Only a handful of European deals have priced with the subordinated manager fees senior to the interest diversion test, including the reset of Carlyle Global Market Strategies Euro CLO 2014-1, which priced in March.
Octus also found the feature in the offering circular of Hayfin Emerald CLO III, issued in 2019. However, the documentation for a reset of the deal in 2021 shows the interest diversion test as senior to the manager fees.
Carlyle Group and Ares Management were the most frequent users of the feature in the U.S., but it has also appeared in deals by Investcorp, Nuveen, Palmer Square, Vibrant Capital Partners and Western Asset Management, according to Dealscribe data.
Managers usually receive fees twice in the interest waterfall – the senior fees and the subordinated fees – as well as an incentive fee tied to an equity internal rate of return threshold. The senior manager fees (normally about 15 bps) sit near the top of the waterfall above triple-A tranche interest. Once it has been paid, the bondholders receive interest. The subordinated management fees (normally about 35 bps) are junior to the single-B tranche but senior to the equity.
Typically, between paying interest to the single-B investors and subordinated fees to the manager, sits the reinvestment overcollateralization test, also known as the interest diversion test.
If it fails – which happens if the overcollateralization drops too close to or below the liabilities – up to half of the available interest is diverted to the principal account. The remaining interest flows down the waterfall, to pay the subordinated fees and certain other subordinated amounts, followed by the equity distribution.
While the overall impact on cash flow should be fairly small, moving the subordinated management fee up in the waterfall could be counterproductive for the equity as well as the debt in some scenarios, a CLO tranche investor said.

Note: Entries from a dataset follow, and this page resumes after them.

Lemma X5_resolveIncludes_location_witness :
  match resolveIncludes Pages.cwd (js "/w/body.html") (js "/w") 10 0
          Pages.site,
        resolveIncludes Pages.cwd (js "/w/sub/copy.html") (js "/w") 10 0
          Pages.site with
  | (Normal out1, st1), (Normal out2, st2) => out1 = out2 ∧ st1 = st2
  | (Throw e1, st1), (Throw e2, st2) =>
      st1 = st2
      ∧ ∃ text,
          message e1
          = js "Error processing file " ++ js "/w/body.html" ++ js ": "
            ++ text
          ∧ message e2
            = js "Error processing file " ++ js "/w/sub/copy.html"
              ++ js ": " ++ text
  | _, _ => False
  end.
Proof.
  apply (X5_resolveIncludes_location Pages.cwd (js "/w/body.html")
           (js "/w/sub/copy.html") (js "/w") (js "##include <b.html>") 10 0
           Pages.site); [vm_compute; reflexivity..|lia].
Defined.

(** ** Nothing is removed *)

Lemma kinds_kept_refl (σ : gmap (list jsstring) node) : kinds_kept σ σ.
Proof. intros k [c|] Hk; eauto. Qed.

Lemma kinds_kept_trans (σ1 σ2 σ3 : gmap (list jsstring) node) :
  kinds_kept σ1 σ2 → kinds_kept σ2 σ3 → kinds_kept σ1 σ3.
Proof.
  intros H12 H23 k [c|] Hk.
  - destruct (H12 k _ Hk) as [c' Hk']. apply (H23 k _ Hk').
  - apply (H23 k Directory), (H12 k Directory), Hk.
Qed.

Lemma kinds_kept_mkdir (σ : gmap (list jsstring) node) (a : list jsstring) :
  σ !! a = None → kinds_kept σ (<[a := Directory]> σ).
Proof.
  intros Ha k n Hk. assert (a ≠ k) by congruence.
  rewrite lookup_insert_ne by assumption. rewrite Hk.
  destruct n; eauto.
Qed.

Lemma kinds_kept_write (σ : gmap (list jsstring) node) (k : list jsstring)
    (content : jsstring) :
  σ !! k ≠ Some Directory → kinds_kept σ (<[k := File content]> σ).
Proof.
  intros Hk k' n Hk'. destruct (decide (k = k')) as [<-|Hne].
  - rewrite lookup_insert_eq. destruct n; [eauto|congruence].
  - rewrite lookup_insert_ne by assumption. rewrite Hk'. destruct n; eauto.
Qed.

Lemma same_outside_refl (k : list jsstring)
    (σ : gmap (list jsstring) node) : same_outside k σ σ.
Proof. intros a _. reflexivity. Qed.

Lemma same_outside_trans (k : list jsstring)
    (σ1 σ2 σ3 : gmap (list jsstring) node) :
  same_outside k σ1 σ2 → same_outside k σ2 σ3 → same_outside k σ1 σ3.
Proof. intros H12 H23 a Ha. rewrite H23, H12 by exact Ha. reflexivity. Qed.

Section Respects.

Variable Rel : gmap (list jsstring) node → gmap (list jsstring) node → Prop.
Hypothesis Rel_refl : ∀ σ, Rel σ σ.
Hypothesis Rel_trans : ∀ σ1 σ2 σ3, Rel σ1 σ2 → Rel σ2 σ3 → Rel σ1 σ3.

Lemma respects_ret {A : Type} (a : A) : respects Rel (mret a).
Proof. intros st. apply Rel_refl. Qed.

Lemma respects_throw {A : Type} (e : Error) : respects Rel (mthrow e : M A).
Proof. intros st. apply Rel_refl. Qed.

Lemma respects_bind {A B : Type} (m : M A) (f : A → M B) :
  respects Rel m → (∀ a, respects Rel (f a)) → respects Rel (m ≫= f).
Proof.
  intros Hm Hf st. rewrite bind_eq. specialize (Hm st).
  destruct (m st) as [[a|e] st1]; [|exact Hm].
  eapply Rel_trans; [exact Hm|apply Hf].
Qed.

Lemma respects_try_catch {A : Type} (body : M A) (handler : Error → M A) :
  respects Rel body → (∀ e, respects Rel (handler e)) →
  respects Rel (try_catch body handler).
Proof.
  intros Hm Hf st. unfold try_catch. specialize (Hm st).
  destruct (body st) as [[a|e] st1]; [exact Hm|].
  eapply Rel_trans; [exact Hm|apply Hf].
Qed.

Lemma respects_for_of {X A : Type} (xs : list X) (body : A → X → M A) :
  (∀ acc x, x ∈ xs → respects Rel (body acc x)) →
  ∀ acc, respects Rel (for_of xs body acc).
Proof.
  induction xs as [|x xs IH]; intros Hbody acc; cbn [for_of].
  - apply respects_ret.
  - apply respects_bind; [apply Hbody, list_elem_of_here|].
    intros acc'. apply IH. intros acc'' y Hy.
    apply Hbody, list_elem_of_further, Hy.
Qed.

Lemma respects_print (s : stream) (text : jsstring) :
  respects Rel (print s text).
Proof. intros st. apply Rel_refl. Qed.

Lemma respects_read_only {A : Type} (m : M A) :
  (∀ st, disk (m st).2 = disk st) → respects Rel m.
Proof. intros H st. rewrite H. apply Rel_refl. Qed.
(** * Omega collaboration backend: session hub, session state and token service

    A shallow embedding of
      - [backend/models/messages.py]   ([SessionState], [User]),
      - [backend/services/auth.py]     ([AuthService]),
      - [backend/services/redis_service.py] ([RedisService]),
      - [backend/api/websocket.py]     ([ConnectionManager], [websocket_endpoint]),
    followed by the properties of the session hub.

    Conventions of the embedding.
      - Python [float] is IEEE binary64: Rocq's primitive [float], with the
        same rounding of decimal literals and the same comparisons.
      - [datetime] values are microseconds since the epoch, in [Z].  Every
        handler reads the clock once; the reading is the argument [now].
      - A [WebSocket] object is a handle in [nat].
      - [Dict[str, _]] whose iteration order is observable is an
        insertion-ordered association list; the other dictionaries and the
        sets are [gmap] and [gset].
      - Code that raises is modelled in a state-and-exception monad: the
        mutations made before the [raise] stay in the state.
      - Each handler runs to completion before the next one starts: the
        interleavings of the asyncio tasks at their [await] points are not
        part of the model. *)

From Stdlib Require Import ZArith Floats.
From stdpp Require Import gmap strings list.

Switching the order of fee payment and test also weakens the deal from a ratings perspective because manager fees are considered an almost uncapped payment in S&P Global Ratings’ modeling assumptions.
The CLO will still be rated, but the ratings agency may consider switching off the test, and that may have a negative impact on the results.
A spokesperson for Carlyle Group did not respond to a request for comment.